Yesterday was one of those rare homeschooling days when the whole day worked well. We started our lessons on time without a big rush to do so (and the breakfast dishes actually cleaned up). The children were attentive, obedient, and engaged in the lessons. We moved seamlessly from one subject to another one.. Once our morning lessons wrapped up the children helped make their lunches and ate them in peace. The afternoon was spent completing a few extra lessons with a compliant child, teaching a paper sloyd lesson, successfully supervising piano practicing, enjoying a family read-aloud book during our “tea” time, and playing, reading, and snuggling with the youngest children. Throughout the day I observed moments of voluntary cooperation between the children as they taught each other new skills, complimented each other on their art in progress, read books to each other and joyfully played with the younger children.

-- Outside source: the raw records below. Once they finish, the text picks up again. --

(** * Wrapped-for-LinkedIn: the spreadsheet extraction core

    A shallow embedding of the three parser modules of the backend
    ([utils/discovery_parser.py], [utils/sheet_parser.py] and
    [utils/top_posts_parser.py]), of the service and the routes that serve
    what they extract ([services/analytics_service.py],
    [api/endpoints/analytics.py]) and of the column fallback of [eda.py],
    together with the part of the Python runtime they call: [str], [float],
    [int], [str.strip], [str.split], [str.replace], [datetime.strptime],
    [date.isoformat], ordered dictionaries, [list.sort] and object
    references.

    Conventions.
    - Text is a [string]; a character stands for the code point of the same
      number, so the model covers text whose code points are below 256.
    - A Python [float] is an IEEE 754 binary64 number, represented by the
      Standard Library's [spec_float] with precision 53 and [emax] 1024;
      roundings are the Standard Library's [binary_normalize] and
      [binary_round_aux] (round to nearest, ties to even).
    - A function that can raise returns a [result]; the exception carries a
      structured message instead of the formatted text. *)

From Stdlib Require Import ZArith List Lia Ascii String DecimalString.
From Stdlib Require DecimalPos.
From Stdlib Require Import Floats.SpecFloat.
From Stdlib Require Import Sorting.Sorted Sorting.Permutation.
From stdpp Require Import gmap strings list fin_maps.

Local Open Scope string_scope.
Local Open Scope Z_scope.

(* ===================================================================== *)
(** * Part I: the Python runtime *)
(* ===================================================================== *)

Module Py.

(** ** Text *)

(** [ord(c)] *)
Definition ord (c : ascii) : Z := Z.of_N (N_of_ascii c).

(** [chr(n)] for [0 <= n < 256] *)
Definition chr (n : Z) : ascii := ascii_of_N (Z.to_N n).

(** [c.isspace()]: below 256 the white space characters are
    9..13, 28..32, 133 and 160. *)
Definition isspace (c : ascii) : bool :=
  let n := ord c in
  ((9 <=? n) && (n <=? 13)) || ((28 <=? n) && (n <=? 32))
  || (n =? 133) || (n =? 160).

(** [s.lstrip()] *)
Fixpoint lstrip (s : string) : string :=
  match s with
  | String c s' => if isspace c then lstrip s' else s
  | EmptyString => EmptyString
  end.

(** [s.rstrip()] *)
Fixpoint rstrip (s : string) : string :=
  match s with
  | String c s' =>
      match rstrip s' with
      | EmptyString => if isspace c then EmptyString else String c EmptyString
      | r => String c r
      end
  | EmptyString => EmptyString
  end.

(** [s.strip()] *)
Definition strip (s : string) : string := lstrip (rstrip s).

(** [s.replace(c, "")] for a one-character [c] *)
Fixpoint remove_char (c : ascii) (s : string) : string :=
  match s with
  | String d s' =>
      if Ascii.eqb c d then remove_char c s' else String d (remove_char c s')
  | EmptyString => EmptyString
  end.

(** The scan of [s.split(sep)] for a non-empty [sep]: occurrences of [sep]
    are found from the left and do not overlap.  [skip] counts the
    characters of a separator just found that are still to be passed over,
    [cur] is the segment being read. *)
Fixpoint split_scan (sep : string) (skip : nat) (cur : string) (s : string)
  : list string :=
  match s with
  | EmptyString => [cur]
  | String c s' =>
      match skip with
      | S k => split_scan sep k cur s'
      | O =>
          if String.prefix sep s
          then cur :: split_scan sep (Nat.pred (String.length sep)) EmptyString s'
          else split_scan sep O (cur +:+ String c EmptyString) s'
      end
  end.

(** [s.split(sep)] *)
Definition split (sep s : string) : list string :=
  split_scan sep O EmptyString s.

(** [str(z)] for an [int] *)
Definition str_of_int (z : Z) : string := NilZero.string_of_int (Z.to_int z).

(** Decimal digits. *)
Definition is_digit (c : ascii) : bool := (48 <=? ord c) && (ord c <=? 57).
Definition digit_value (c : ascii) : Z := ord c - 48.

(** The value of a run of decimal digits, most significant first. *)
Definition digits_value (ds : list ascii) : Z :=
  fold_left (fun acc c => 10 * acc + digit_value c) ds 0.

(** The longest prefix of decimal digits, and what follows it. *)
Fixpoint span_digits (l : list ascii) : list ascii * list ascii :=
  match l with
  | c :: l' =>
      if is_digit c
      then let '(ds, rest) := span_digits l' in (c :: ds, rest)
      else ([], l)
  | [] => ([], [])
  end.

(** ASCII lower case of a letter. *)
Definition lower (c : ascii) : ascii :=
  if (65 <=? ord c) && (ord c <=? 90) then chr (ord c + 32) else c.

(** ** Values and exceptions *)

(** What a spreadsheet cell, a dictionary entry or a variable can hold:
    [None], a [bool], an [int], a [float], a [str], or an object of any
    other class (a [datetime], a [time], ...), of which only its [str()]
    text and its truth value are observed; [float()] rejects it with a
    [TypeError]. *)
Inductive value : Type :=
  | VNone
  | VBool (b : bool)
  | VInt (z : Z)
  | VFloat (f : spec_float)
  | VStr (s : string)
  | VObj (text : string) (truth : bool).

(** The text of an exception, kept structured.  The first group is raised
    by the runtime, the second by the parsers; a parser that re-raises
    with [str(e)] appended keeps the message it caught as [cause].
    [library_message] is the text of an exception raised inside a library,
    such as the spreadsheet reader on bytes that are not a workbook. *)
Inductive message : Type :=
  | library_message (text : string)
  | could_not_convert_to_float (v : value)
  | int_too_large_for_float
  | cannot_convert_float_to_integer (f : spec_float)
  | does_not_match_format (data : string)
  | unconverted_data_remains (rest : string)
  | date_out_of_range (year month day : Z)
  | wrong_operand_type
  | key_error (key : string)
  | sheet_not_found (name : string)
  | missing_required_fields (missing : gset string)
  | expected_format (got : string)
  | failed_to_parse_date_range (date_range_str : string) (cause : message)
  | failed_to_parse_integer (raw : value) (cause : message)
  | failed_to_extract_discovery (cause : message)
  | failed_to_parse_discovery_sheet (cause : message)
  | failed_to_parse_top_posts_sheet (cause : message).

(** The exception classes the code meets. *)
Inductive exn : Type :=
  | ValueError (m : message)
  | TypeError (m : message)
  | OverflowError (m : message)
  | KeyError (m : message).

(** [str(e)] *)
Definition exn_message (e : exn) : message :=
  match e with
  | ValueError m | TypeError m | OverflowError m | KeyError m => m
  end.

(** A computation that returns or raises. *)
Inductive result (A : Type) : Type :=
  | Ok (a : A)
  | Raise (e : exn).
Arguments Ok {A} a.
Arguments Raise {A} e.

#[export] Instance result_ret : MRet result := fun _ a => Ok a.
#[export] Instance result_bind : MBind result := fun _ _ k r =>
  match r with
  | Ok a => k a
  | Raise e => Raise e
  end.

(** [try: body except ValueError as e: raise ValueError(wrap(str(e)))] *)
Definition reraise_ValueError {A} (wrap : message -> message) (body : result A)
  : result A :=
  match body with
  | Raise (ValueError m) => Raise (ValueError (wrap m))
  | r => r
  end.

(** ** Floats *)

Definition prec : Z := 53.
Definition emax : Z := 1024.

(** A well-formed binary64 number. *)
Definition valid_float (f : spec_float) : bool := valid_binary prec emax f.

(** [float(z)] for an [int]: the nearest float, [OverflowError] beyond the
    largest one. *)
Definition float_of_int (z : Z) : result spec_float :=
  match binary_normalize prec emax z 0 false with
  | S754_infinity _ => Raise (OverflowError int_too_large_for_float)
  | f => Ok f
  end.

(** [int(f)] for a [float]: truncation towards zero. *)
Definition int_of_float (f : spec_float) : result Z :=
  match f with
  | S754_nan => Raise (ValueError (cannot_convert_float_to_integer f))
  | S754_infinity _ => Raise (OverflowError (cannot_convert_float_to_integer f))
  | S754_zero _ => Ok 0
  | S754_finite s m e =>
      Ok (cond_Zopp s (if 0 <=? e then Zpos m * 2 ^ e else Zpos m / 2 ^ (- e)))
  end.

(** The float nearest to [(-1)^neg * d * 10^e10], for [0 <= d]. *)
Definition float_of_decimal (neg : bool) (d e10 : Z) : spec_float :=
  if d =? 0 then S754_zero neg
  else if 0 <=? e10
  then binary_normalize prec emax (cond_Zopp neg (d * 10 ^ e10)) 0 false
  else
    let '(q, e, l) := SFdiv_core_binary prec emax d 0 (10 ^ (- e10)) 0 in
    binary_round_aux prec emax neg q e l.

(** The white space [float(s)] drops at both ends of [s]. *)
Definition float_isspace (c : ascii) : bool :=
  let n := ord c in
  ((9 <=? n) && (n <=? 13)) || (n =? 32) || (n =? 133) || (n =? 160).

Fixpoint float_lstrip (l : list ascii) : list ascii :=
  match l with
  | c :: l' => if float_isspace c then float_lstrip l' else l
  | [] => []
  end.

Definition float_strip (l : list ascii) : list ascii :=
  rev (float_lstrip (rev (float_lstrip l))).

Definition underscore : ascii := "_"%char.

(** An underscore is allowed between two digits only; [prev] is the
    character read last. *)
Fixpoint drop_underscores (prev : ascii) (l : list ascii) : option (list ascii) :=
  match l with
  | [] => if Ascii.eqb prev underscore then None else Some []
  | c :: l' =>
      if Ascii.eqb c underscore
      then if is_digit prev then drop_underscores c l' else None
      else if Ascii.eqb prev underscore && negb (is_digit c) then None
      else cons c <$> drop_underscores c l'
  end.

Definition parse_sign (l : list ascii) : bool * list ascii :=
  match l with
  | c :: l' =>
      if Ascii.eqb c "-"%char then (true, l')
      else if Ascii.eqb c "+"%char then (false, l')
      else (false, l)
  | [] => (false, [])
  end.

(** [inf], [infinity] and [nan], in any case. *)
Definition parse_special (neg : bool) (l : list ascii) : option spec_float :=
  let w := string_of_list_ascii (map lower l) in
  if String.eqb w "inf" || String.eqb w "infinity" then Some (S754_infinity neg)
  else if String.eqb w "nan" then Some S754_nan
  else None.

(** What follows the [e] of a decimal literal, up to the end of the text. *)
Definition parse_exponent (l : list ascii) : option Z :=
  let '(neg, l1) := parse_sign l in
  let '(ds, rest) := span_digits l1 in
  match ds, rest with
  | _ :: _, [] => Some (cond_Zopp neg (digits_value ds))
  | _, _ => None
  end.

(** digits [. digits] [e exponent], with a digit before or after the point. *)
Definition parse_decimal (neg : bool) (l : list ascii) : option spec_float :=
  let '(ip, l1) := span_digits l in
  let '(fp, l2) :=
    match l1 with
    | c :: l1' => if Ascii.eqb c "."%char then span_digits l1' else ([], l1)
    | [] => ([], l1)
    end in
  match (ip ++ fp)%list with
  | [] => None
  | ds =>
      let d := digits_value ds in
      let shift := Z.of_nat (List.length fp) in
      match l2 with
      | [] => Some (float_of_decimal neg d (- shift))
      | c :: l3 =>
          if Ascii.eqb (lower c) "e"%char
          then x ← parse_exponent l3; Some (float_of_decimal neg d (x - shift))
          else None
      end
  end.

(** [float(s)] for a [str] *)
Definition float_of_str (s : string) : result spec_float :=
  let fail := Raise (ValueError (could_not_convert_to_float (VStr s))) in
  match drop_underscores zero (float_strip (list_ascii_of_string s)) with
  | None => fail
  | Some l =>
      let '(neg, body) := parse_sign l in
      match parse_special neg body with
      | Some f => Ok f
      | None =>
          match parse_decimal neg body with
          | Some f => Ok f
          | None => fail
          end
      end
  end.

As I sat in awe of yesterday’s unusually “peaceful and easy” day I arrogantly thought that our good day was, in part, a result of my “brilliant” parenting. I thought that my efforts to improve in my consistency with discipline and habit training and to spend extra time with the children each day had earned me a “reward” day for my efforts. I was all prepared to write a post about the virtue of staying the course with parenting and patiently waiting for the pay-offs. I went to bed thankful for the day, full of joy about my life and our family, and ready to tackle the next day.

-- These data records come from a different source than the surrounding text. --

(** * mztest: the quiz application of [app.py]

    A shallow embedding of the quiz loader, the grader, the tier resolver and
    the page state machine of [app.py], with the properties of its
    specification stated and settled against that embedding.

    Python values are modelled as follows.
    - [str] is a sequence of Unicode code points: [pystr := list N].
    - [int] is unbounded: [Z].
    - [dict] with string keys is a finite map ([gmap]); a dict built by
      successive assignments keeps the last value of a repeated key.
    - [None] is the [None] of an [option].
    - A call that may raise, or that may end the script run through
      [st.stop()], returns an [outcome]. *)

From stdpp Require Import gmap strings list sorting.
From Stdlib Require Import ZArith Lia Ascii.

Local Open Scope N_scope.

(** ** Strings *)

Abbreviation pystr := (list N).

(** Source literals are written as Rocq strings, whose bytes are the UTF-8
    encoding of the text; [py] decodes them to code points. *)
Fixpoint utf8_decode (bs : list N) : pystr :=
  match bs with
  | [] => []
  | b0 :: r0 =>
    if b0 <? 0x80 then b0 :: utf8_decode r0
    else if b0 <? 0xE0 then
      match r0 with
      | b1 :: r1 => ((b0 - 0xC0) * 0x40 + (b1 - 0x80)) :: utf8_decode r1
      | _ => []
      end
    else if b0 <? 0xF0 then
      match r0 with
      | b1 :: b2 :: r2 =>
        ((b0 - 0xE0) * 0x1000 + (b1 - 0x80) * 0x40 + (b2 - 0x80)) :: utf8_decode r2
      | _ => []
      end
    else
      match r0 with
      | b1 :: b2 :: b3 :: r3 =>
        ((b0 - 0xF0) * 0x40000 + (b1 - 0x80) * 0x1000 + (b2 - 0x80) * 0x40 + (b3 - 0x80))
          :: utf8_decode r3
      | _ => []
      end
  end.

Though, I kept telling myself to enjoy the day and to not expect a repeat experience, today at day’s end today I felt defeated. Today was not at all like yesterday. Today contained more fighting, complaining, arguing, disobedience, and rambunctiousness than yesterday. The joy that was in my heart last night had, at some point, turned into despair by 5:00PM today.

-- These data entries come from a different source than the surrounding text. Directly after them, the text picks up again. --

(** * Webhook transaction service: a model of [backend_assessment/main.py]

    The service keeps one module-level dictionary [TRANSACTIONS], guarded by
    one lock.  Three Flask handlers and one background function touch it:

    - [receive_webhook] registers a record (status [PROCESSING]) and hands a
      task to a pool of five threads;
    - [process_transaction] is that task: status check, a 30 s sleep, then
      the completion write;
    - [get_transaction_status] and [health_check] only read.

    Every [with transaction_lock:] block is one atomic step of the model.
    The clock ([datetime.now]) and the outcome of [time.sleep] belong to the
    environment, so the functions below take them as arguments. *)

From Stdlib Require Import ZArith String Ascii List Bool DecimalString.
From stdpp Require Import gmap strings.

Set Warnings "-register-all".
Local Open Scope string_scope.
Local Open Scope list_scope.
Local Open Scope nat_scope.

(** ** Python values *)

Module Py.

(** A Python [float] produced by [json.loads] from a JSON number with a
    fraction or exponent: [(-1)^neg * m * 2^e], a signed zero, or an
    infinity (literals such as [1e999] overflow to [inf]).  A JSON number
    literal never yields a NaN. *)
Inductive pyfloat : Type :=
| FZero (neg : bool)
| FInf (neg : bool)
| FFinite (neg : bool) (m : positive) (e : Z).

(** What [request.get_json()] hands back: [None], [bool], [int], [float],
    [str], [list], or [dict] (items in insertion order, looked up by first
    match). *)
Inductive pyval : Type :=
| PNone
| PBool (b : bool)
| PInt (z : Z)
| PFloat (f : pyfloat)
| PStr (s : string)
| PList (l : list pyval)
| PDict (d : list (string * pyval)).

Inductive exn : Type :=
| KeyError
| TypeError
| AttributeError
| OtherError (name : string).

(** Fallible computations: a value or a raised exception. *)
Inductive result (A : Type) : Type :=
| Ok (a : A)
| Raise (e : exn).
Arguments Ok {A} a.
Arguments Raise {A} e.

Definition bind {A B : Type} (r : result A) (k : A -> result B) : result B :=
  match r with
  | Ok a => k a
  | Raise e => Raise e
  end.

Notation "'let*' x ':=' r 'in' k" := (bind r (fun x => k))
  (at level 10, x name, r at level 100, k at level 200).

(** [bool(v)]: the truth value tested by [not data] and [if transaction:]. *)
Definition truthy (v : pyval) : bool :=
  match v with
  | PNone => false
  | PBool b => b
  | PInt z => negb (z =? 0)%Z
  | PFloat (FZero _) => false
  | PFloat _ => true
  | PStr s => negb (String.eqb s "")
  | PList l => match l with [] => false | _ => true end
  | PDict d => match d with [] => false | _ => true end
  end.

(** [sub in s] for two [str]: substring search. *)
Fixpoint contains (sub s : string) : bool :=
  String.prefix sub s ||
  match s with
  | EmptyString => false
  | String _ s' => contains sub s'
  end.

Definition dict_lookup (k : string) (d : list (string * pyval)) : option pyval :=
  snd <$> List.find (fun kv => String.eqb (fst kv) k) d.

(** [d.get(k)]: the value, or [None] when the key is missing. *)
Definition dict_get (k : string) (d : list (string * pyval)) : pyval :=
  default PNone (dict_lookup k d).

Definition is_str (k : string) (v : pyval) : bool :=
  match v with
  | PStr s => String.eqb s k
  | _ => false
  end.

(** [k in v] for a [str] [k]: key membership on a [dict], element equality
    on a [list], substring on a [str]; the other types are not iterable. *)
Definition py_in (k : string) (v : pyval) : result bool :=
  match v with
  | PDict d => Ok (bool_decide (is_Some (dict_lookup k d)))
  | PList l => Ok (existsb (is_str k) l)
  | PStr s => Ok (contains k s)
  | PNone | PBool _ | PInt _ | PFloat _ => Raise TypeError
  end.

(** [v[k]] for a [str] [k]: only a [dict] can be indexed by a string. *)
Definition py_getitem (v : pyval) (k : string) : result pyval :=
  match v with
  | PDict d =>
      match dict_lookup k d with
      | Some x => Ok x
      | None => Raise KeyError
      end
  | _ => Raise TypeError
  end.

(** [v.get(k)]: a method of [dict] only. *)
Definition py_get (v : pyval) (k : string) : result pyval :=
  match v with
  | PDict d => Ok (dict_get k d)
  | _ => Raise AttributeError
  end.

(** Dictionary keys.  Python identifies [1], [1.0] and [True] as one key,
    so numbers are kept in the normal form [m * 2^e] with [m] odd (or
    [m = 0], [e = 0]). *)
Inductive pykey : Type :=
| KNone
| KStr (s : string)
| KNum (m : Z) (e : Z)
| KInf (neg : bool).

Fixpoint odd_part (m : positive) (e : Z) : positive * Z :=
  match m with
  | xO p => odd_part p (e + 1)
  | _ => (m, e)
  end.

Definition num_key (neg : bool) (m : positive) (e : Z) : pykey :=
  let '(m', e') := odd_part m e in
  KNum (if neg then Z.neg m' else Z.pos m') e'.

Definition int_key (z : Z) : pykey :=
  match z with
  | Z0 => KNum 0 0
  | Z.pos p => num_key false p 0
  | Z.neg p => num_key true p 0
  end.

(** [hash(v)] succeeds for everything but [list] and [dict]. *)
Definition hashable (v : pyval) : result pykey :=
  match v with
  | PNone => Ok KNone
  | PBool b => Ok (int_key (if b then 1 else 0))
  | PInt z => Ok (int_key z)
  | PFloat (FZero _) => Ok (KNum 0 0)
  | PFloat (FInf neg) => Ok (KInf neg)
  | PFloat (FFinite neg m e) => Ok (num_key neg m e)
  | PStr s => Ok (KStr s)
  | PList _ | PDict _ => Raise TypeError
  end.

#[global] Instance pykey_eq_dec : EqDecision pykey.
Proof. solve_decision. Defined.

Definition pykey_code (k : pykey) : unit + string + (Z * Z) + bool :=
  match k with
  | KNone => inl (inl (inl tt))
  | KStr s => inl (inl (inr s))
  | KNum m e => inl (inr (m, e))
  | KInf b => inr b
  end.

Definition pykey_decode (c : unit + string + (Z * Z) + bool) : pykey :=
  match c with
  | inl (inl (inl _)) => KNone
  | inl (inl (inr s)) => KStr s
  | inl (inr (m, e)) => KNum m e
  | inr b => KInf b
  end.

#[global] Instance pykey_countable : Countable pykey.
Proof.
  apply (inj_countable' pykey_code pykey_decode).
  intros []; reflexivity.
Defined.

End Py.
Import Py.

(** ** Timestamps *)

(** The reading of [datetime.now(timezone.utc)]. *)
Record datetime : Type := {
  year : nat;
  month : nat;
  day : nat;
  hour : nat;
  minute : nat;
  second : nat;
  microsecond : nat
}.

(** ["%0<width>d" % n] *)
Definition zero_pad (width n : nat) : string :=
  let s := NilEmpty.string_of_uint (Nat.to_uint n) in
  string_of_list_ascii (repeat "0"%char (width - String.length s)) +:+ s.

(** Date and time part of [datetime.isoformat()]; the fraction is printed
    only when [microsecond] is not zero. *)
Definition iso_body (t : datetime) : string :=
  zero_pad 4 (year t) +:+ "-" +:+ zero_pad 2 (month t) +:+ "-" +:+
  zero_pad 2 (day t) +:+ "T" +:+ zero_pad 2 (hour t) +:+ ":" +:+
  zero_pad 2 (minute t) +:+ ":" +:+ zero_pad 2 (second t) +:+
  match microsecond t with
  | O => ""
  | us => "." +:+ zero_pad 6 us
  end.

(** [isoformat()] of an aware datetime whose offset is [timezone.utc]. *)
Definition isoformat (t : datetime) : string :=
  iso_body t +:+ "+00:00".

(** [str.replace(old, new)] for a non-empty [old]: left to right, matches
    do not overlap.  [skip] counts the characters of the current match
    still to be dropped. *)
Fixpoint replace_from (skip : nat) (old new s : string) : string :=
  match s with
  | EmptyString => EmptyString
  | String c s' =>
      match skip with
      | S k => replace_from k old new s'
      | O =>
          if String.prefix old s
          then new +:+ replace_from (String.length old - 1) old new s'
          else String c (replace_from 0 old new s')
      end
  end.

Definition replace (old new s : string) : string := replace_from 0 old new s.

Definition get_utc_timestamp (now : datetime) : string :=
  replace "+00:00" "Z" (isoformat now).



(** ** The transaction store *)

Inductive txn_status : Type := PROCESSING | PROCESSED.

(** The dictionary built in [receive_webhook] (and in [__main__]): always
    the same eight keys, so a record.  [processed_at] is [None] or a
    timestamp string. *)
Record transaction : Type := {
  transaction_id : pyval;
  source_account : pyval;
  destination_account : pyval;
  amount : pyval;
  currency : pyval;
  status : txn_status;
  created_at : string;
  processed_at : option string
}.

(** The module-level [TRANSACTIONS] dictionary. *)
Abbreviation store := (gmap pykey transaction).

Definition set_status (v : txn_status) (r : transaction) : transaction :=
  {| transaction_id := transaction_id r;
     source_account := source_account r;
     destination_account := destination_account r;
     amount := amount r;
     currency := currency r;
     status := v;
     created_at := created_at r;
     processed_at := processed_at r |}.

Definition set_processed_at (v : option string) (r : transaction) : transaction :=
  {| transaction_id := transaction_id r;
     source_account := source_account r;
     destination_account := destination_account r;
     amount := amount r;
     currency := currency r;
     status := status r;
     created_at := created_at r;
     processed_at := v |}.

(** [TRANSACTIONS[k][field] = v]: the subscript [TRANSACTIONS[k]] raises
    [KeyError] for a missing key, before anything is written. *)
Definition setitem_field (k : pykey) (f : transaction -> transaction) (T : store)
  : store * result unit :=
  match T !! k with
  | Some r => (<[k := f r]> T, Ok tt)
  | None => (T, Raise KeyError)
  end.

(** ** Logging *)

Inductive level : Type := INFO | WARNING | ERROR.

(** One constructor per format string of the module; the interpolated
    value is kept as it is. *)
Inductive log_msg : Type :=
| IdempotencySkip (txn_id : pyval)
| StartingProcessing (txn_id : pyval)
| SuccessfullyProcessed (txn_id : pyval)
| WebhookReceived (txn_id : pyval)
| DuplicateWebhook (txn_id : pyval)
| ErrorProcessingWebhook (e : exn).

Abbreviation log_entry := (level * log_msg)%type.

(** ** Background processing *)

(** How a call ends: it returns, or an exception leaves it. *)
Inductive outcome : Type :=
| Returned
| Raised (e : exn).

(** Where a call of [process_transaction] stands: before the status check,
    inside [time.sleep(30)], or over. *)
Inductive phase : Type :=
| AtCheck
| AtSleep
| Done (o : outcome).

(** First locked block: [TRANSACTIONS.get(txn_id, {}).get('status')]
    compared with ["PROCESSED"].  [true] is the skip. *)
Definition status_check (txn_id : pyval) (T : store) : result bool :=
  let* k := hashable txn_id in
  Ok match status <$> T !! k with
     | Some PROCESSED => true
     | _ => false
     end.

Definition check_step (transaction_data : transaction) (T : store)
  : phase * list log_entry :=
  let txn_id := transaction_id transaction_data in
  match status_check txn_id T with
  | Raise e => (Done (Raised e), [])
  | Ok true => (Done Returned, [(WARNING, IdempotencySkip txn_id)])
  | Ok false => (AtSleep, [(INFO, StartingProcessing txn_id)])
  end.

As I reflect back on the difference between the two days, I realize that the object of my joy had been misplaced.
- My joy cannot be based on my children’s behavior. Some days they will choose what is right, some days they will choose what is wrong, and most days will be a mixed bag of choices.
- My joy cannot be based on my evaluation of my response to my children’s choices. I will always fall short of my goal to remain sinless while parenting. (That sounds ridiculous, but honestly, I think that is my arrogant heart’s desire.) Therefore, if that is my goal, I will always feel like a failure, and thus am constantly being humbled.
Instead, my joy MUST be rooted in Christ’s love for me that He demonstrated in His sacrifice for my sins and continues to work out in His sovereign plan for my day. Some days His plan for my day will be smooth sailing and other days will be much more turbulent. Furthermore, instead of feelings of despair during a hard day, I can clothe my heart with joy “whenever [I] face trails of many kinds, because [I] know that the testing of [my] faith develops perseverance. Perseverance must finish its work so that [I] may become mature and complete, not lacking in anything.” (James 1:2-3) In our hard days and in my failings I can “ask God, who gives generously to all without finding fault” knowing that He will provide me with an answer to the problems of the day (hour or minute).
Finally, I need to remember to whom my children truly belong.
Charlotte Mason said: “And first, let us consider where and what the little being is who is entrusted to the care of human parents. A tablet to me written upon? A twig to be bent? Wax to be moulded? Very likely; but he is much more—a being belong to an altogether higher estate than ours; as it were, a prince committed to the fostering care of peasants.” Vol. 1 pg. 11
My children do not belong to me. They belong to Him. Neither their failures nor successes, righteous nor sinful acts, can be attributed to me. They are children, born persons, divinely crafted and placed into my family for God’s sovereign purposes, including my own sanctification. Who am I to think that I am the one at work in their hearts? No! Heart shaping is the work of the indefatigable Holy Spirit who tirelessly prunes my heart and theirs with such tenderness, grace, and love giving hope of new growth and good fruit.
So, here’s to a fresh start tomorrow, where His mercies can always be found. Whether tomorrow brings a day or peace or a day of storms, I will purpose to fix my eyes on Him, the author and perfecter of my faith, so I will not grow weary and lose heart. I will purpose to delight in my children, to trust in God’s work in our hearts, and find my joy not their performance or my own, but in Christ alone.